● What you have to do
Restate word for word the lines of the entries below, starting with the line that holds "assert (Hcr : CR" and ending with the line that holds "apply elem_of_nil in", and no others.

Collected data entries
Lemma clauseBody_kind (w : WhereClause) (c : string) :
  stepKind w c (clauseBody w c).
Proof.
  unfold clauseBody.
  destruct (String.eqb_spec c "") as [->|Hne]; [apply StepSkip; now left|].
  destruct (HasPrefix c "useData") eqn:HuD; [apply StepSkip; auto|].
  destruct (HasPrefix c "useCache") eqn:HuC; [apply StepSkip; auto|].
  destruct (HasPrefix c "with_") eqn:Hw.
  { unfold TrimPrefix. rewrite Hw, preload_fold.
    apply StepPreload. now apply HasPrefix_true in Hw. }
  unfold sortOrPagination.
  destruct (SplitN c "=" 2) as [|key [|value [|x l]]] eqn:E;
    try (apply StepOrGroup, beginsWithDirectiveKey_false_one;
         intros; congruence).
  destruct (SplitN_byte_elim _ _ _ _ E) as [Hc Hkey].
  destruct (String.eqb_spec key "orderByASC") as [->|Ha];
    [now apply StepSortAsc|].
  destruct (String.eqb_spec key "orderByDESC") as [->|Hd];
    [now apply StepSortDesc|].
  destruct (String.eqb_spec key "limit") as [->|Hl];
    [apply StepPagination; [simpl; auto | exact Hc]|].
  destruct (String.eqb_spec key "offset") as [->|Ho];
    [apply StepPagination; [simpl; auto | exact Hc]|].
  destruct (String.eqb_spec key "page") as [->|Hp];
    [apply StepPagination; [simpl; auto | exact Hc]|].
  destruct (String.eqb_spec key "pageSize") as [->|Hps];
    [apply StepPagination; [simpl; auto 6 | exact Hc]|].
  simpl. apply StepOrGroup.
  apply (beginsWithDirectiveKey_false c key value E).
  simpl. intuition congruence.
Qed.

(** Every iteration is of one of the seven kinds. *)
Lemma clauseStep_kind (w : WhereClause) (c : string) :
  stepKind w c (clauseStep w c).
Proof.
  unfold clauseStep.
  destruct (HasPrefix c "agg__") eqn:Hagg; [|apply clauseBody_kind].
  destruct (SplitN c "=" 2) as [|a [|fields [|x l]]] eqn:E;
    try apply clauseBody_kind.
  destruct (SplitN_byte_elim _ _ _ _ E) as [Hc Ha].
  rewrite Hc in Hagg. apply HasPrefix_before_byte in Hagg; [|reflexivity].
  unfold TrimPrefix. rewrite Hagg.
  apply HasPrefix_true in Hagg.
  apply StepAggregate.
  - rewrite Hc. rewrite Hagg at 1. now rewrite app_assoc_s.
  - rewrite Hagg in Ha. rewrite countByte_app in Ha. lia.
Qed.

End Clauses.

(* ===================================================================== *)
(** ** Aggregate directives *)
(* ===================================================================== *)

Section AggregateDirectives.
Import strings.

Lemma clauseStep_aggregate (w : WhereClause) (fn fields : string) :
  countByte "="%char fn = O ->
  clauseStep w ("agg__" ++ fn ++ "=" ++ fields)
  = assignAggregate w fn (Split fields "|").
Proof.
  intros Hfn. unfold clauseStep.
  rewrite HasPrefix_app.
  change ("agg__" ++ fn ++ "=" ++ fields)
    with (("agg__" ++ fn) ++ String "="%char fields).
  rewrite SplitN_byte_intro by (rewrite countByte_app; simpl; lia).
  unfold TrimPrefix. now rewrite HasPrefix_app.
Qed.

(** C7. A clause [agg__fn=fields] records, under the function name [fn],
    the list of the [|]-separated field names, and changes nothing else
    of the descriptor (neither the predicate nor the arguments); a later
    clause with the same name replaces the entry.  So
    ["agg__sum=amount|tax"] compiles to the aggregates
    [{"sum": ["amount","tax"]}] with an empty predicate and no argument. *)
Theorem C7_aggregate_directive
    (w : WhereClause) (m : gmap string (list string))
    (fn fields later : string) :
  Aggregates w = Some m ->
  countByte "="%char fn = O ->
  clauseStep w ("agg__" ++ fn ++ "=" ++ fields)
    = Ok (setAggregates (Some (<[fn := Split fields "|"]> m)) w)
  /\ (w' ← clauseStep w ("agg__" ++ fn ++ "=" ++ fields);
      clauseStep w' ("agg__" ++ fn ++ "=" ++ later))
     = Ok (setAggregates (Some (<[fn := Split later "|"]> m)) w)
  /\ BuildWhereClause "agg__sum=amount|tax"
     = Ok (setAggregates (Some {[ "sum" := ["amount"; "tax"] ]}) zeroWhereClause)
  /\ BuildWhereClause "agg__sum=amount&agg__sum=tax|fee"
     = Ok (setAggregates (Some {[ "sum" := ["tax"; "fee"] ]}) zeroWhereClause).
Proof.
  intros Hm Hfn.
  assert (H1 : clauseStep w ("agg__" ++ fn ++ "=" ++ fields)
               = Ok (setAggregates (Some (<[fn := Split fields "|"]> m)) w)).
  { rewrite clauseStep_aggregate by exact Hfn.
    unfold assignAggregate. now rewrite Hm. }
  split; [exact H1|]. split; [|split; vm_compute; reflexivity].
  rewrite H1. cbn [mbind outcome_bind].
  rewrite clauseStep_aggregate by exact Hfn.
  unfold assignAggregate. cbn [Aggregates setAggregates].
  rewrite insert_insert_eq. reflexivity.
Qed.

(** The clause ["agg__count=id"] on the fresh descriptor of the compiler. *)
Lemma C7_witness :
  clauseStep initialWhereClause "agg__count=id"
  = Ok (setAggregates (Some (<["count" := ["id"]]> ∅)) initialWhereClause).
Proof.
  exact (proj1 (C7_aggregate_directive initialWhereClause ∅
                  "count" "id" "id" eq_refl eq_refl)).
Defined.

End AggregateDirectives.

(* ===================================================================== *)
(** ** The outcomes of one iteration *)
(* ===================================================================== *)

Section StepOutcomes.
Import strings.

(** The seven kinds of an iteration whose outcome is known. *)
Ltac stepKind_cases K :=
  inversion K as [fn fields Hc Hfn Hr | Hc Hr | rest Hc Hr | value Hc Hr
                 | value Hc Hr | key value Hk Hc Hr | Hc Hr]; subst.

Lemma orGroupOf_frame (l : list string) (w w' : WhereClause) :
  orGroupOf l w = Ok w' -> w' = setQuery (Query w') (setArgs (Args w') w).
Proof.
  unfold orGroupOf.
  destruct (orLoop_ok l [] (Args w)) as (parts & args & ->).
  cbn [mbind outcome_bind].
  destruct (0 <? length parts)%nat; [|intros [= <-]; now destruct w].
  cbn [Query setArgs].
  destruct (negb (String.eqb (Query w) "")); intros [= <-]; now destruct w.
Qed.

Lemma setPaginationField_cases (w : WhereClause) (key value : string) :
  In key paginationKeys ->
  match strconv.Atoi value with
  | inr err => setPaginationField w key value = Err err
  | inl n =>
      setPaginationField w key value
      = Ok (if String.eqb key "limit" then setLimit n w
            else if String.eqb key "offset" then setOffset n w
            else if String.eqb key "page" then setPage n w
            else setPageSize n w)
  end.
Proof.
  intros Hk. unfold setPaginationField.
  destruct (strconv.Atoi value) as [n|err]; [|reflexivity].
  simpl in Hk. destruct Hk as [<-|[<-|[<-|[<-|[]]]]]; reflexivity.
Qed.

Lemma clauseStep_Ok (w : WhereClause) (c : string) (w' : WhereClause) :
  clauseStep w c = Ok w' -> stepOk w c w'.
Proof.
  intros H. pose proof (clauseStep_kind w c) as K. rewrite H in K.
  stepKind_cases K.
  - unfold assignAggregate in Hr.
    destruct (Aggregates w) as [m|] eqn:Hm; [|discriminate].
    injection Hr as <-. now apply OkAggregate.
  - now apply OkSkip.
  - now apply OkPreload.
  - now apply OkSortAsc.
  - now apply OkSortDesc.
  - pose proof (setPaginationField_cases w key value Hk) as Hp.
    destruct (strconv.Atoi value) as [n|err] eqn:Ha; [|congruence].
    rewrite Hp in Hr. injection Hr as <-.
    simpl in Hk. destruct Hk as [<-|[<-|[<-|[<-|[]]]]]; simpl.
    + now apply (OkLimit _ _ value).
    + now apply (OkOffset _ _ value).
    + now apply (OkPage _ _ value).
    + now apply (OkPageSize _ _ value).
  - pose proof (orGroupOf_frame _ _ _ Hr) as Hf.
    rewrite Hf. apply OkOrGroup; [assumption|]. now rewrite <- Hf.
Qed.

(** An iteration returns an error only at a pagination key whose value
    [Atoi] rejects. *)
Lemma clauseStep_Err (w : WhereClause) (c : string) (e : error) :
  clauseStep w c = Err e ->
  exists key value, In key paginationKeys /\ c = key ++ "=" ++ value
                    /\ strconv.Atoi value = inr e.
Proof.
  intros H. pose proof (clauseStep_kind w c) as K. rewrite H in K.
  stepKind_cases K.
  - unfold assignAggregate in Hr. destruct (Aggregates w); discriminate.
  - pose proof (setPaginationField_cases w key value Hk) as Hp.
    destruct (strconv.Atoi value) as [n|err] eqn:Ha; [congruence|].
    exists key, value. repeat split; [assumption|congruence].
  - destruct (orGroupOf_ok (Split c "|") w) as [w' Hw'].
    unfold orGroup in Hr. congruence.
Qed.

(** An iteration panics only when the aggregates map is nil. *)
Lemma clauseStep_Panic (w : WhereClause) (c msg : string) :
  clauseStep w c = Panic msg -> Aggregates w = None.
Proof.
  intros H. pose proof (clauseStep_kind w c) as K. rewrite H in K.
  stepKind_cases K.
  - unfold assignAggregate in Hr. now destruct (Aggregates w).
  - pose proof (setPaginationField_cases w key value Hk) as Hp.
    destruct (strconv.Atoi value); congruence.
  - destruct (orGroupOf_ok (Split c "|") w) as [w' Hw'].
    unfold orGroup in Hr. congruence.
Qed.
Lemma line_ending_convention_immaterial_witness :
  [CR; LF] ∈ [[LF]; [CR; LF]; [CR]]
  ∧ utf8_decode (list_byte_of_string "requests" ++ [x0a]
                 ++ list_byte_of_string "numpy" ++ [x0a])
    = Some (lit "requests" ++ [LF] ++ lit "numpy" ++ [LF])
  ∧ (CR ∉ lit "requests" ++ [LF] ++ lit "numpy" ++ [LF])
  ∧ utf8_decode (list_byte_of_string "requests" ++ [x0d; x0a]
                 ++ list_byte_of_string "numpy" ++ [x0d; x0a])
    = Some (with_line_ending [CR; LF]
              (lit "requests" ++ [LF] ++ lit "numpy" ++ [LF]))
  ∧ manifest_requirements (list_byte_of_string "requests" ++ [x0d; x0a]
                           ++ list_byte_of_string "numpy" ++ [x0d; x0a])
    = manifest_requirements (list_byte_of_string "requests" ++ [x0a]
                             ++ list_byte_of_string "numpy" ++ [x0a]).
Proof.
  assert (He : [CR; LF] ∈ [[LF]; [CR; LF]; [CR]])
    by apply list_elem_of_further, list_elem_of_here.
  assert (Hc : utf8_decode (list_byte_of_string "requests" ++ [x0a]
                            ++ list_byte_of_string "numpy" ++ [x0a])
               = Some (lit "requests" ++ [LF] ++ lit "numpy" ++ [LF]))
    by (vm_compute; reflexivity).
  assert (Hcr : CR ∉ lit "requests" ++ [LF] ++ lit "numpy" ++ [LF]).
  { intros Hin. vm_compute in Hin.
    repeat (apply elem_of_cons in Hin as [Hin|Hin]; [discriminate|]).
    apply elem_of_nil in Hin. exact Hin. }
  assert (Hc' : utf8_decode (list_byte_of_string "requests" ++ [x0d; x0a]
                             ++ list_byte_of_string "numpy" ++ [x0d; x0a])
                = Some (with_line_ending [CR; LF]
                          (lit "requests" ++ [LF] ++ lit "numpy" ++ [LF])))
    by (vm_compute; reflexivity).
  split_and!; [exact He|exact Hc|exact Hcr|exact Hc'|].
  exact (proj2 (proj2
    (line_ending_convention_immaterial _ _ _ _ He Hc Hcr Hc'))).
Defined.

(** X9: a byte order mark at the head of requirements.txt is not skipped:
    it reaches the first line as U+FEFF, which is neither white space nor
    the comment sign, so the first line always gives a dependency that
    begins with U+FEFF, also when it is a comment or blank; the other lines
    are read as without the mark. *)
Theorem manifest_bom_kept (manifest : list byte) (text : str) :
  decode_text manifest = Some text →
  manifest_requirements ([xef; xbb; xbf] ++ manifest)
  = Some match iter text with
         | [] => [[0xFEFF]]
         | line :: lines => (0xFEFF :: rstrip line) :: requirements lines
         end.
Proof.
  unfold manifest_requirements, decode_text. intros Hm.
  assert (Hbom : utf8_decode [xef; xbb; xbf] = Some [0xFEFF])
    by (vm_compute; reflexivity).
  rewrite (utf8_decode_app _ manifest _ Hbom).
  destruct (utf8_decode manifest) as [u|]; [|discriminate].
  injection Hm as <-.
  change (Some (requirements (readlines (translate_newlines (0xFEFF :: u))))
          = Some match readlines (translate_newlines u) with
                 | [] => [[0xFEFF]]
                 | line :: lines =>
                     (0xFEFF :: rstrip line) :: requirements lines
                 end).
  f_equal.
  rewrite translate_newlines_other by discriminate.
  rewrite readlines_cons_other by discriminate.
  destruct (readlines (translate_newlines u)) as [|line lines];
    [vm_compute; reflexivity|].
  assert (Hstrip : strip (0xFEFF :: line) = 0xFEFF :: rstrip line).
  { unfold strip. cbn [lstrip].
    change (isspace 0xFEFF) with false. cbn iota.
    apply rstrip_cons. reflexivity. }
  rewrite requirements_cons_keep, Hstrip; [reflexivity|].
  split; [rewrite Hstrip; discriminate|discriminate].
Qed.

● Finished exercise
  assert (Hcr : CR ∉ lit "requests" ++ [LF] ++ lit "numpy" ++ [LF]).
  { intros Hin. vm_compute in Hin.
    repeat (apply elem_of_cons in Hin as [Hin|Hin]; [discriminate|]).
    apply elem_of_nil in Hin. exact Hin. }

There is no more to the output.